This waste of an opportunity to be dogmatic is typical of the British. We, as a nation, are flexible. We’re open to suggestions, relaxed, unimpeded by any sense of wanting to dictate others. It’s one of the core problems of our community and erodes us from within. Though in a non-intrusive way; after all, it doesn’t want to put anyone out.

It’s part of a much wider outbreak of unwieldy tolerance; tearing through our lives like a fuck-off big Godzilla or a sniffles epidemic. We remain trapped in a backwards mind set of acceptance and understanding – and I for one, am sick of it.

Bring back those heady days of mistrust, suspicion and judgement – qualities no school is teaching anymore (along with the rest of an overlooked curriculum which includes Latin, Polo and the systematic crushing of lower classes).

Do you know what we need to bring back? Stereotypes. Without them, people are reduced to little more than an individual with their own thoughts, fears and emotions. But with a stereotype, well, they can be anyone we need them to be; terrorists, bigamists, optometrists. The ists is endless. Why find out who someone is, when we can pre-judge them based on their job, or house, or – ideally – physical identity.

In the age of Click and Collect – we should be looking for shortcuts. Something, anything, which helps us make snap decisions when we most need them. After all, that’s what a shortcut does – it gets you to the place you need to be, quickly. Yes, it may be down a dirt track, or through a field; if you come across a stranger at least you can be sure that they’re some sort of inbred monster who only wants to sleep with your corpse and steal your Lexus. Then you can make the un-passive decision to swallow your keys and stick the cigarette lighter up your anus.

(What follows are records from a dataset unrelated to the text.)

(** * homeapp: transports, synchronization facade and scene engine

    A shallow embedding of the TypeScript sources

      - [src/api/types.ts]                   (entities)
      - [src/contexts/HomeAssistantContext.tsx] (facade: the entity table)
      - [src/contexts/SceneContext.tsx]      (scene engine)
      - [src/api/homeAssistantApi.ts]        (pull transport, [RestApiAdapter])
      - [src/api/homeAssistantWebSocket.ts]  (push transport)

    Objects that the code mutates in place become explicit state records;
    callbacks and promises are first-order handles whose invocations and
    settlements are recorded, so that what a subscriber or an awaiting caller
    observes can be stated. *)

From Stdlib Require Import ZArith Ascii String List.
From stdpp Require Import base option list gmap strings pretty.

Open Scope string_scope.

#[global] Set Warnings "-register-all".

(** ** A state monad for code that mutates [this] or React state *)

Definition State (S A : Type) : Type := S -> A * S.

#[global] Instance state_ret {S} : MRet (State S) := fun A a s => (a, s).
#[global] Instance state_bind {S} : MBind (State S) :=
  fun A B f m s => let '(a, s') := m s in f a s'.

(** The state in which a computation leaves the object, and its result. *)
Definition exec {S A} (m : State S A) (s : S) : S := snd (m s).
Definition eval {S A} (m : State S A) (s : S) : A := fst (m s).

(** A [for (const x of xs)] loop. *)
Fixpoint for_of {S A} (xs : list A) (body : A -> State S unit) : State S unit :=
  match xs with
  | [] => mret tt
  | x :: rest => body x ;; for_of rest body
  end.

(** How far a call of an [async] function gets: to its end (the promise it
    returned is settled), or to an [await] on a promise that never settles,
    where it stays for good. *)
Inductive Completion : Type := Returned | Suspended.

(** A [for (const x of xs)] loop whose body awaits: the loop goes no
    further than a body that is suspended. *)
Fixpoint for_await {S A} (xs : list A) (body : A -> State S Completion)
  : State S Completion :=
  match xs with
  | [] => mret Returned
  | x :: rest =>
      done ← body x;
      match done with
      | Returned => for_await rest body
      | Suspended => mret Suspended
      end
  end.

(** Hoare triples for such computations. *)
Definition hoare {S A} (P : S -> Prop) (m : State S A) (Q : A -> S -> Prop) : Prop :=
  forall s, P s -> Q (eval m s) (exec m s).

(** [m] keeps the invariant, and its result satisfies [R]. *)
Definition keeps {S A} (Inv : S -> Prop) (m : State S A) (R : A -> Prop) : Prop :=
  hoare Inv m (fun a s => R a /\ Inv s).

(** ** JSON values and plain JavaScript objects *)

Module Json.

(** The [any] values of the code are what [JSON.parse] produces.  Numbers
    are restricted to the integers (the code only copies and compares
    them). *)
Inductive JSON : Type :=
| JNull
| JBool (b : bool)
| JNum (z : Z)
| JStr (s : string)
| JArr (items : list JSON)
| JObj (props : list (string * JSON)).

(** A [Record<string, any>]: own enumerable properties in insertion
    order. *)
Definition Obj : Type := list (string * JSON).

(** [o[k]], with [None] for [undefined]. *)
Fixpoint get (k : string) (o : Obj) : option JSON :=
  match o with
  | [] => None
  | (k', v) :: rest => if bool_decide (k' = k) then Some v else get k rest
  end.

(** [o[k] = v]: overwrite in place or append. *)
Fixpoint set (k : string) (v : JSON) (o : Obj) : Obj :=
  match o with
  | [] => [(k, v)]
  | (k', v') :: rest =>
      if bool_decide (k' = k) then (k', v) :: rest else (k', v') :: set k v rest
  end.

(** [Object.keys(o)]. *)
Definition keys (o : Obj) : list string := map fst o.

(** [Object.assign(target, source)]. *)
Definition assign (target source : Obj) : Obj :=
  fold_left (fun acc kv => set (fst kv) (snd kv) acc) source target.

(** The property names that the object literal [{}] inherits from
    [Object.prototype].  Reading one of them from an object that has no own
    property of that name gives a function (for [__proto__], the prototype
    object): a truthy value without a [push] method and without an
    [originalStates] property. *)
Definition inherited : list string :=
  [ "constructor"; "__defineGetter__"; "__defineSetter__"; "hasOwnProperty";
    "__lookupGetter__"; "__lookupSetter__"; "isPrototypeOf"; "propertyIsEnumerable";
    "toString"; "valueOf"; "__proto__"; "toLocaleString" ].

End Json.

(** ** src/api/types.ts *)

Module Types.
Import Json.

Record Context : Type := {
  ctx_id : string;
  parent_id : option string;
  user_id : option string
}.

Record Entity : Type := {
  entity_id : string;
  state : string;
  attributes : Obj;
  last_changed : string;
  last_updated : string;
  context : Context
}.

(** [Error] and its subclass [ApiError] ([status] is [undefined] on a plain
    [Error]). *)
Record Error : Type := {
  message : string;
  status : option Z
}.

Definition mkError (msg : string) : Error := {| message := msg; status := None |}.

(** What an awaited call gives its caller once it settles: the value it
    resolves with, or the error it rejects with. *)
Inductive Outcome (A : Type) : Type :=
| Resolved (a : A)
| Rejected (e : Error).
Arguments Resolved {A} a.
Arguments Rejected {A} e.

(** What awaiting a promise gives: its outcome if it settles.  Whoever
    awaits a promise that never settles goes no further. *)
Inductive Awaited (A : Type) : Type :=
| Settles (o : Outcome A)
| NeverSettles.
Arguments Settles {A} o.
Arguments NeverSettles {A}.

End Types.

(** ** src/contexts/HomeAssistantContext.tsx: the entity table *)

Module Facade.
Import Json Types.

(** [Array.prototype.findIndex], with [None] for [-1]. *)
Fixpoint findIndex {A : Type} (p : A -> bool) (l : list A) : option nat :=
  match l with
  | [] => None
  | x :: rest => if p x then Some 0 else S <$> findIndex p rest
  end.

(** The state updater run by [handleEntityStateChange]: the function from
    [prevEntities] to the next [entities]. *)
Definition handleEntityStateChange
    (entityId : string) (newState oldState : option Entity)
    (prevEntities : list Entity) : list Entity :=
  match newState with
  | None => prevEntities
  | Some newState =>
      match findIndex (fun e => bool_decide (entity_id e = entityId)) prevEntities with
      | Some index => <[index := newState]> prevEntities
      | None => prevEntities ++ [newState]
      end
  end.

Definition getEntity (entities : list Entity) (entityId : string) : option Entity :=
  find (fun entity => bool_decide (entity_id entity = entityId)) entities.

Definition getEntitiesByDomain (entities : list Entity) (domain : string) : list Entity :=
  filter (fun entity => String.prefix (domain ++ ".") (entity_id entity) = true) entities.

(** One change notification, as passed to a [StateChangedCallback]. *)
Record Notification : Type := {
  n_entityId : string;
  n_newState : option Entity;
  n_oldState : option Entity
}.

Definition deliver (entities : list Entity) (n : Notification) : list Entity :=
  handleEntityStateChange (n_entityId n) (n_newState n) (n_oldState n) entities.

(** The table after a sequence of notifications, in arrival order. *)
Definition deliverAll (ns : list Notification) (entities : list Entity) : list Entity :=
  fold_left deliver ns entities.

(** The entity carried by the last notification that carries one. *)
Fixpoint lastDelivered (ns : list Notification) : option Entity :=
  match ns with
  | [] => None
  | n :: rest =>
      match lastDelivered rest with
      | Some e => Some e
      | None => n_newState n
      end
  end.

(** A notification for [entityId]: the id argument is [entityId], and so is
    the id inside the entity it carries. *)
Definition notificationFor (entityId : string) (n : Notification) : Prop :=
  n_entityId n = entityId /\
  forall e, n_newState n = Some e -> entity_id e = entityId.

End Facade.

(** ** src/contexts/SceneContext.tsx: the scene engine *)

Module SceneContext.
Import Json Types.

Record EntityState : Type := {
  entityId : string;
  es_state : string;
  es_attributes : Obj
}.

Record ActiveSceneState : Type := {
  sceneId : string;
  originalStates : list EntityState
}.

Record ServiceCall : Type := {
  call_domain : string;
  call_service : string;
  call_data : Obj
}.

(** What the provider does that can be seen from outside, in the order in
    which it does it: updates of the [activeScenes] state, the calls it
    makes on the facade, and console output. *)
Inductive Effect : Type :=
| SetActiveScene (sceneId : string) (record : ActiveSceneState)
| DeleteActiveScene (sceneId : string)
| RefreshEntities
| CallService (call : ServiceCall)
| ConsoleWarn (msg : string)
| ConsoleError (msg : string) (e : Error).

Record SceneState : Type := {
  activeScenes : gmap string ActiveSceneState;
  effects : list Effect
}.

(** The facade as the provider sees it through [useHomeAssistant]: what
    awaiting [refreshEntities] and each [callService] gives.  Over the pull
    transport the promise of a call that the controller refuses is
    rejected; over the push transport it never settles
    ([WebSocketApi.handleResult]). *)
Record Env : Type := {
  refreshEntities_result : Awaited (list Entity);
  callService_result : ServiceCall -> Awaited JSON
}.

Local Abbreviation M := (State SceneState).

Definition emit (e : Effect) : M unit :=
  fun st => (tt, {| activeScenes := activeScenes st; effects := effects st ++ [e] |}).

(** [setActiveScenes(prev => f(prev))]. *)
Definition setActiveScenes
    (f : gmap string ActiveSceneState -> gmap string ActiveSceneState) : M unit :=
  fun st => (tt, {| activeScenes := f (activeScenes st); effects := effects st |}).

Definition readActiveScenes : M (gmap string ActiveSceneState) :=
  fun st => (activeScenes st, st).

Definition refreshEntities (env : Env) : M (Awaited (list Entity)) :=
  emit RefreshEntities ;; mret (refreshEntities_result env).

Definition callService (env : Env) (domain service : string) (data : Obj)
  : M (Awaited JSON) :=
  let call := {| call_domain := domain; call_service := service; call_data := data |} in
  emit (CallService call) ;; mret (callService_result env call).

(** JavaScript truthiness of a JSON value. *)
Definition truthy (v : JSON) : bool :=
  match v with
  | JNull => false
  | JBool b => b
  | JNum z => negb (z =? 0)%Z
  | JStr s => negb (bool_decide (s = EmptyString))
  | JArr _ | JObj _ => true
  end.

(** [Object.keys(v)] for a JSON value: property names of an object, the
    indices of an array or of a string, nothing for other primitives. *)
Definition objectKeys (v : JSON) : list string :=
  match v with
  | JObj props => keys props
  | JArr items => map pretty (seq 0 (length items))
  | JStr s => map pretty (seq 0 (String.length s))
  | _ => []
  end.

Definition getSceneEntities (scene : Entity) : M (list string) :=
  match get "entities" (attributes scene) with
  | Some v =>
      if truthy v then mret (objectKeys v)
      else emit (ConsoleWarn ("Scene has no entities defined: " ++ entity_id scene)) ;;
           mret []
  | None =>
      emit (ConsoleWarn ("Scene has no entities defined: " ++ entity_id scene)) ;;
      mret []
  end.

(** [if (src[k] !== undefined) dst[k] = src[k]]. *)
Definition copyIfDefined (k : string) (src dst : Obj) : Obj :=
  match get k src with
  | Some v => set k v dst
  | None => dst
  end.

(** The callback mapped over the ids by [captureEntityStates]; [entities]
    is the table that the provider's [getEntity] reads. *)
Definition captureEntityState (entities : list Entity) (entityId : string)
  : M EntityState :=
  match Facade.getEntity entities entityId with
  | None =>
      emit (ConsoleWarn ("Entity " ++ entityId ++ " not found when capturing state")) ;;
      mret {| entityId := entityId; es_state := "unknown"; es_attributes := [] |}
  | Some entity =>
      let attributes0 : Obj := [] in
      let attributes1 :=
        if String.prefix "light." entityId then
          copyIfDefined "rgb_color" (attributes entity)
            (copyIfDefined "color_temp" (attributes entity)
              (copyIfDefined "brightness" (attributes entity) attributes0))
        else assign attributes0 (attributes entity) in
      mret {| entityId := entityId; es_state := state entity; es_attributes := attributes1 |}
  end.

(** The closing [filter(state => state !== null)] keeps every element: the
    callback never returns [null]. *)
Definition captureEntityStates (entities : list Entity) (entityIds : list string)
  : M (list EntityState) :=
  mapM (captureEntityState entities) entityIds.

We all need to wake up and smell the burning records of our Human Rights; the world is changing. Abiding by the law is no longer enough to secure our safety. We must rise, we must take action into our own hands – enact vigilante justice on anyone who wrongs us; whether it’s those who invade our country and work hard to earn a living, those who think differently to us, or those who put their trolley back the wrong way in ASDA. They may have their pound back, but I’m coming for them, and I want blood.

My days of tolerance and passivity are gone. My mind is closed, my niggles unleashed. I am alive. I am Conservative. And I’ll probably go with the doner meat pizza.